Article Directory
- foreword
- 1. Download the original dataset VQA 2.0
- 2. Download the preprocessed data
- 3. Preparation
- Four, model articles
- Five, train articles
- Summarize
- Use of VQA related github code: [KaihuaTang/VQA2.0-Recent-Approachs-2018.pytorch](https://github.com/KaihuaTang/VQA2.0-Recent-Approachs-2018.pytorch)
foreword
This article records the whole process of my first research on the VQA 2.0 dataset.
In the process, I would like to thank a certain blogger for his guidance, which helped me a lot. Grateful!
What is VQA
VQA任务就是给定一张图片和一个问题,模型要根据给定的输入来进行回答。
Obviously, there are two inputs (image and question) for the VQA task. How to extract the feature of the image will not be described here. CNN can be used to extract features. CNN can choose backbone networks such as Resnet and VGG (removing pooling and fc layer).
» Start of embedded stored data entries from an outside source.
(** * delay: delayed function registry, invocation codec and dispatch

    A shallow embedding of [delay.go]: the process-wide registry built by
    [Func], the validation and encoding done by [Function.Task], the decode
    and dispatch path [handleTask], and the streaming branch of
    [Listener.listenQueue].

    The packages the code imports are kept at their interface:
    - [reflect]: types, kinds and values are modelled concretely below;
      [Type.AssignableTo] and [Value.Call] are parameters;
    - [encoding/gob]: a codec, with what it keeps of an invocation it has
      encoded;
    - the queue stream: the messages sent and received. *)

From stdpp Require Import base option list strings pretty gmap.
From Stdlib Require Import ZArith Lia.

Open Scope string_scope.
Open Scope list_scope.
#[local] Set Warnings "-register-all".

(** ** The [reflect] package *)

Module reflect.

(** [reflect.Kind], in declaration order. *)
Inductive Kind : Set :=
| Invalid | Bool
| Int | Int8 | Int16 | Int32 | Int64
| Uint | Uint8 | Uint16 | Uint32 | Uint64 | Uintptr
| Float32 | Float64 | Complex64 | Complex128
| Array | Chan | Func | Interface | Map | Ptr | Slice
| String | Struct | UnsafePointer.

#[global] Instance Kind_eq_dec : EqDecision Kind.
Proof. solve_decision. Defined.

(** The predeclared, non composite types of Go. *)
Inductive basic : Set :=
| Tbool
| Tint | Tint8 | Tint16 | Tint32 | Tint64
| Tuint | Tuint8 | Tuint16 | Tuint32 | Tuint64 | Tuintptr
| Tfloat32 | Tfloat64 | Tcomplex64 | Tcomplex128
| Tstring | TunsafePointer.
(** X5. The dtype table has the three entries [float32], [float16] and
    [bfloat16] and no other. Construction of the classifier wrapper and of
    the vision-to-sequence wrapper succeeds exactly when the dtype string
    is in the table and every loading step answers; the instance then holds
    the model id and the device string as they were passed, the torch
    dtype of the table, fresh statistics, and the module that was created
    with the keyword arguments, moved to that device and dtype and
    compiled. *)
Theorem construction_succeeds_exactly_when
    (W : World) (mid dev dt : string) (kw : kwargs) (s : machine) :
  (forall d,
      dtype_map !! dt = Some d <->
      dt = "float32" /\ d = torch_float32 \/
      dt = "float16" /\ d = torch_float16 \/
      dt = "bfloat16" /\ d = torch_bfloat16) /\
  (forall o,
      outcome (TimmModel.__init__ W mid dev dt kw) s = Ok o <->
      exists d created placed,
        dtype_map !! dt = Some d /\
        timm_create_model W mid kw = Ok created /\
        module_to W created dev d = Ok placed /\
        torch_compile W placed = Ok (TimmModel.model o) /\
        TimmModel.base o = BaseModel_init mid dev d) /\
  (forall o,
      outcome (Vision2SeqModel.__init__ W mid dev dt kw) s = Ok o <->
      exists d loaded placed,
        dtype_map !! dt = Some d /\
        processor_from_pretrained W mid kw = Ok (Vision2SeqModel.processor_ o) /\
        vision2seq_from_pretrained W mid kw = Ok loaded /\
        module_to W loaded dev d = Ok placed /\
        torch_compile W placed = Ok (Vision2SeqModel.model o) /\
        Vision2SeqModel.base o = BaseModel_init mid dev d).
Proof.
  split; [apply dtype_map_lookup|].
  split; intros o; split.
  - unfold outcome, TimmModel.__init__, TimmModel.load_model, check_dtype,
      extern, logger_info, emit, bind, raise, ret, lift_result.
    destruct (dtype_map !! dt) as [d|]; simpl; [|discriminate].
    cbn [BaseModel_init model_id device dtype].
    split_oracles; try discriminate. intros [= <-].
    eexists _, _, _. repeat split; eassumption.
  - intros (d & created & placed & Hd & Hc & Hp & Ht & Hb).
    unfold outcome, TimmModel.__init__, TimmModel.load_model, check_dtype,
      extern, logger_info, emit, bind, raise, ret, lift_result.
    rewrite Hd. cbn [BaseModel_init model_id device dtype]. simpl.
    rewrite Hc. simpl. rewrite Hp. simpl. rewrite Ht. simpl.
    destruct o as [b m]. simpl in *. subst b. reflexivity.
  - unfold outcome, Vision2SeqModel.__init__, Vision2SeqModel.load_model,
      check_dtype, extern, logger_info, emit, bind, raise, ret, lift_result.
    destruct (dtype_map !! dt) as [d|]; simpl; [|discriminate].
    cbn [BaseModel_init model_id device dtype].
    split_oracles; try discriminate. intros [= <-].
    eexists _, _, _. repeat split; eassumption.
  - intros (d & loaded & placed & Hd & Hpr & Hl & Hp & Ht & Hb).
    unfold outcome, Vision2SeqModel.__init__, Vision2SeqModel.load_model,
      check_dtype, extern, logger_info, emit, bind, raise, ret, lift_result.
    rewrite Hd. cbn [BaseModel_init model_id device dtype]. simpl.
    rewrite Hpr. simpl. rewrite Hl. simpl. rewrite Hp. simpl. rewrite Ht. simpl.
    destruct o as [b p m]. simpl in *. subst b. reflexivity.
Qed.
(** X18.  The loop of [main] returns exactly when every account of the
    dump is classified and its handler returns; the output then holds, in
    the order of the dump, the results that are not [undefined], so it has
    at most as many accounts as the dump. *)
Theorem processAccounts_collects_the_results (data : SurgeryDataSources)
  (dump' output : StateDump) :
  (processAccounts classify data dump' = Return output
   <-> exists results,
         Forall2 (fun account result =>
                    exists type,
                      classify account data = Return type
                      /\ handlers type account data = Return result)
           dump' results
         /\ output = omap id results)
  /\ (processAccounts classify data dump' = Return output ->
      (length output <= length dump')%nat).
Proof.
  unfold processAccounts. split; [apply processAccounts_from|].
  intros (results & Hresults & ->)%processAccounts_from. simpl.
  rewrite (Forall2_length _ _ _ Hresults). apply length_omap_id.
Qed.

(** X19.  The loop stops at the first account that cannot be classified
    or whose handler raises, and the run ends with that exception: the
    accounts after it are not processed, and no output is produced. *)
Theorem processAccounts_stops_at_the_first_failure (data : SurgeryDataSources)
  (before after : StateDump) (account : Account)
  (results : list (option Account)) (e : exception) :
  Forall2 (fun account result =>
             exists type,
               classify account data = Return type
               /\ handlers type account data = Return result)
    before results ->
  (classify account data = Throw e
   \/ exists type, classify account data = Return type
                   /\ handlers type account data = Throw e) ->
  processAccounts classify data (before ++ account :: after) = Throw e.
Proof.
  intros Hbefore Hfails. unfold processAccounts. rewrite foldM_app.
  rewrite (proj2 (processAccounts_from data before [] _)
             (ex_intro _ results (conj Hbefore eq_refl))).
  cbn [mbind result_bind]. rewrite foldM_cons. unfold processAccount.
  destruct Hfails as [-> | (type & -> & Hhandler)]; [reflexivity|].
  cbn [mbind result_bind]. by rewrite Hhandler.
Qed.

End loop.

Lemma processAccounts_stops_at_the_first_failure_witness :
  @processAccounts Cases.externals Cases.classify Cases.data
    [ Cases.wallet; Cases.unknownContract; Cases.wrappedEther; Cases.wallet ]
  = Throw (Error "Not implemented").
Proof.
  eapply (@processAccounts_stops_at_the_first_failure Cases.externals
            Cases.classify Cases.data [Cases.wallet; Cases.unknownContract]
            [Cases.wallet] Cases.wrappedEther).
  - econstructor; [exists EOA; split; reflexivity|].
    econstructor; [exists UNVERIFIED; split; reflexivity|constructor].
  - right. exists PREDEPLOY_WETH. split; reflexivity.
Defined.

(** ** The download of the compilers *)

Lemma selectBuild_from (version : string) (builds : list Build)
  (target : option Build) :
  foldl (fun target entry =>
           if String.eqb version ("v" +:+ longVersion entry) then Some entry
           else target) target builds
  = match selectBuild version builds with
    | Some entry => Some entry
    | None => target
    end.
Proof.
  unfold selectBuild. revert target.
  induction builds as [|entry builds IH] using rev_ind; intros target;
    [reflexivity|].
  rewrite !foldl_app. simpl.
  destruct (String.eqb version ("v" +:+ longVersion entry)); [reflexivity|].
  apply IH.
Qed.

Lemma selectBuild_none (version : string) (builds : list Build) :
  Forall (fun entry => version <> "v" +:+ longVersion entry) builds ->
  selectBuild version builds = None.
Proof.
  unfold selectBuild. generalize (@None Build).
  induction 1 as [|entry builds Hentry _ IH]; [reflexivity|]. simpl.
  by apply String.eqb_neq in Hentry as ->.
Qed.

Lemma selectBuild_last (version : string) (before after : list Build)
  (entry : Build) :
  version = "v" +:+ longVersion entry ->
  Forall (fun later => version <> "v" +:+ longVersion later) after ->
  selectBuild version (before ++ entry :: after) = Some entry.
Proof.
  intros Hentry Hafter. unfold selectBuild.
  rewrite foldl_app. simpl.
  rewrite (proj2 (String.eqb_eq _ _) Hentry).
  rewrite selectBuild_from. by rewrite (selectBuild_none _ _ Hafter).
Qed.

Section downloads.
Context `{Externals} `{Downloads}.

Lemma downloadSolc_Return (version : string) (ovm : bool)
  (files files' : gmap string string) :
  downloadSolc version ovm files = Return files' ->
  (version = "v0.5.16-alpha.7" /\ files' = files)
  \/ exists file url,
       version <> "v0.5.16-alpha.7"
       /\ downloadTarget version ovm = Return (file, url)
       /\ (is_Some (files !! file) /\ files' = files
           \/ files !! file = None
              /\ exists bin, axios_get url = Return bin
                             /\ files' = <[file := bin]> files).
Proof.
  unfold downloadSolc.
  destruct (String.eqb version "v0.5.16-alpha.7") eqn:Hskip.
  - apply String.eqb_eq in Hskip. intros [= <-]. by left.
  - apply String.eqb_neq in Hskip.
    intros ([file url] & Htarget & Hrun)%bind_Return.
    right. exists file, url. split; [done|]. split; [done|].
    destruct (files !! file) as [content|] eqn:Hfile.
    + injection Hrun as <-. left. by eauto.
    + apply bind_Return in Hrun as (bin & Hbin & [= <-]). right. by eauto.
Qed.
(** * prerender-deno: the snapshot middleware, embedded and verified

    A shallow embedding of the [Prerenderer] class (request classifier,
    upstream URL builder, retriever and orchestrator) together with the
    two catalogs of [constants.ts].

    Conventions of the embedding
    - a JavaScript string is a [string] of bytes; [toLowerCase] is the ASCII
      one (the catalogs and the header names the code handles are ASCII);
    - [null]/[undefined] of a [string | null] is [None];
    - a thrown value is an [Error] with its message; fallible code lives in
      the [result] monad, effectful code in the trace monad [M];
    - JavaScript objects that the code mutates through references live in an
      explicit [heap], so that aliasing is visible;
    - a number of the option bag is an integer. *)

From stdpp Require Import base option list gmap strings.
From Stdlib Require Import String Ascii ZArith Bool Lia.

Local Open Scope string_scope.

(** ** Thrown values and fallible computations *)

Record Error := mkError { err_name : string; message : string }.

Inductive result (A : Type) : Type :=
| Ok (a : A)
| Throw (e : Error).
Arguments Ok {A} a.
Arguments Throw {A} e.

Global Instance result_ret : MRet result := fun _ a => Ok a.
Global Instance result_bind : MBind result := fun _ _ k r =>
  match r with
  | Ok a => k a
  | Throw e => Throw e
  end.

Global Instance result_fmap : FMap result := fun _ _ f r =>
  match r with
  | Ok a => Ok (f a)
  | Throw e => Throw e
  end.
(** * Issue tracker: validation schemas and HTTP routes

    A shallow embedding of [shared/schema.ts] (the drizzle table
    [issues] and the zod schemas derived from it) and of
    [server/routes.ts] (the Express handlers registered by
    [registerRoutes]), with the properties of the issue API stated and
    proved over it.

    Conventions of the embedding.  A JavaScript string is a [string],
    one character for one code unit, so that [String.length] is the
    [length] zod compares with a maximum.  A point in time is a [Z].
    A handler is a function from the world before the request to its
    result and the world after it; an exception carries the world
    reached when it was thrown, as no effect of JavaScript is undone by
    a [throw].  The modules the routes import but the sources do not
    contain ([./storage], [./replitAuth], [./services/googleSheets])
    enter the handlers through the interfaces [IStorage] and [ISheets]
    and through [isAuthenticated]; what is known of them comes from the
    specification and is marked as such. *)

From Stdlib Require Import String Ascii List ZArith Bool Lia.
Import ListNotations.

Set Warnings "-register-all".

Local Open Scope string_scope.
Local Open Scope list_scope.

(** ** JavaScript values

    What a request body, a validated object or a response body is made
    of.  [JDate] stands for a [Date] instance (milliseconds since the
    epoch); a body produced by [express.json()] never contains one.  An
    object is the list of its own properties; a property that is not
    listed reads as [undefined], written [None] below. *)

Inductive jsval : Type :=
| JNull
| JBool (b : bool)
| JNum (n : Z)
| JStr (s : string)
| JDate (t : Z)
| JArr (items : list jsval)
| JObj (props : list (string * jsval)).
(** * gemini-business2api: account provisioning core

    A shallow embedding of the task orchestrator
    ([core/register_service.py]), the two disposable-mailbox clients
    ([core/gptmail_client.py], [core/moemail_client.py]) and the login state
    machine ([core/gemini_automation_patchright.py]), followed by the
    properties the specification states about them.

    Python values are kept as the code has them: ints are [Z], JSON values of
    unknown type are [pyval], [Optional[...]] is [option], exceptions are an
    explicit [result].  Calls that leave the process (HTTP, browser, clock,
    randomness, the log callback) are answered by an environment that is a
    parameter of every definition. *)

From Stdlib Require Import ZArith QArith List String Ascii Bool Lia Lqa DecimalString.
From stdpp Require Import base gmap strings.
Import ListNotations.

Open Scope string_scope.
Open Scope Z_scope.

(* ===================================================================== *)
(** * Python basics *)
(* ===================================================================== *)

Module Py.

(** Python exceptions.  [TaskCancelledError] is declared in
    [core/base_task_service.py]; every handler of the code lists it before
    [except Exception], so it is an [Exception] subclass that the handlers
    single out. *)
Inductive exn : Type :=
| TaskCancelledError (msg : string)
| Exception (msg : string).

(** [str(exc)] *)
Definition str_exn (e : exn) : string :=
  match e with TaskCancelledError m => m | Exception m => m end.

Definition is_cancel (e : exn) : bool :=
  match e with TaskCancelledError _ => true | Exception _ => false end.

(** The outcome of a call: a value, or a raised exception. *)
Inductive result (A : Type) : Type :=
| Return (a : A)
| Raise (e : exn).
Arguments Return {A} a.
Arguments Raise {A} e.

(** A JSON scalar as [json.loads] hands it to Python. *)
Inductive pyval : Type :=
| PNone
| PBool (b : bool)
| PInt (z : Z)
| PFloat (q : Q)
| PStr (s : string).

(** [bool(v)] *)
Definition truthy (v : pyval) : bool :=
  match v with
  | PNone => false
  | PBool b => b
  | PInt z => negb (z =? 0)
  | PFloat q => negb (Qeq_bool q 0)
  | PStr s => negb (String.eqb s "")
  end.

(** [a or b] *)
Definition py_or (a b : pyval) : pyval := if truthy a then a else b.

(** [isinstance(v, int)]; [bool] is a subclass of [int]. *)
Definition as_int (v : pyval) : option Z :=
  match v with
  | PInt z => Some z
  | PBool b => Some (if b then 1 else 0)
  | _ => None
  end.

(** [isinstance(v, (int, float))], with the number it denotes. *)
Definition as_number (v : pyval) : option Q :=
  match v with
  | PInt z => Some (inject_Z z)
  | PBool b => Some (inject_Z (if b then 1 else 0))
  | PFloat q => Some q
  | _ => None
  end.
As for how to extract the features of the question, the general method is that since the question itself is a text, it needs to be converted into the corresponding vector form , because the model does not understand the text, so first convert each word into a corresponding vector , simple The best way is to use one-hot encoding. Of course, you first need to create a dictionary (including all possible words in your task) one-hot encoding. For example:
初始有一个词典:['a','is','he','boy','she','dog','school','man','woman','king','queen']
The word that appears can be represented by one-hot encoding, such as 'he'->[0, 0, 1, 0, 0, 0, 0, 0, 0, 0, 0], the obvious disadvantage is When the dictionary is very large, one-hot encoding will be particularly sparse,
At this time, other encoding methods are generally used. For example, you can use pre-trained glove vectors
When we convert words into corresponding vectors , we need to send the corresponding vectors of the whole sentence to RNN to extract corresponding text features . For RNN, we usually choose LSTM or GRU (we need to explain LSTM and GRU, we can for another time).
After obtaining the features of the image and question, it can be trained through the model . The training method can use the form of multi-label classification, so its loss is also a multi-label loss, and cross-entropy loss can also be used .
The above content comes from the blog post of the blogger , which is also worth reading
1. Download the original dataset VQA 2.0
Link to download data: https://visualqa.org/download.html
The dataset mainly has three parts:
(1)VQA Annotations:
Training:4437570
Validation:2143540
The download link of the above data: https://visualqa.org/download.html
(2)VQA Input Questions:
Training:443757
Validation:214354
Testing:447793
(3)trainval_annotation和trainval_question:
In addition, in order to facilitate everyone to train the entire trainval split and generate a result.json file to upload to the vqa2.0 online evaluation server
The predecessors merged the question and annotation json files for train and validation splits,
The download link is as follows:
(4)VQA Input Images:
Training:82783
Validation:40504
Testing:81434
也就是说,每张图片会有5个左右的问题,每个问题会有10个左右的回答。
For the analysis of the dataset, refer to this blog post
2. Download the preprocessed data
1. Download the pre-trained glove word vector
wget -P data http://nlp.stanford.edu/data/glove.6B.zip
unzip data/glove.6B.zip -d data/glove
rm data/glove.6B.zip
Get word vectors of 4 dimensions (for example, a 50d file, which is a 50-dimensional vector corresponding to each word),
and you can choose to use it according to your own needs.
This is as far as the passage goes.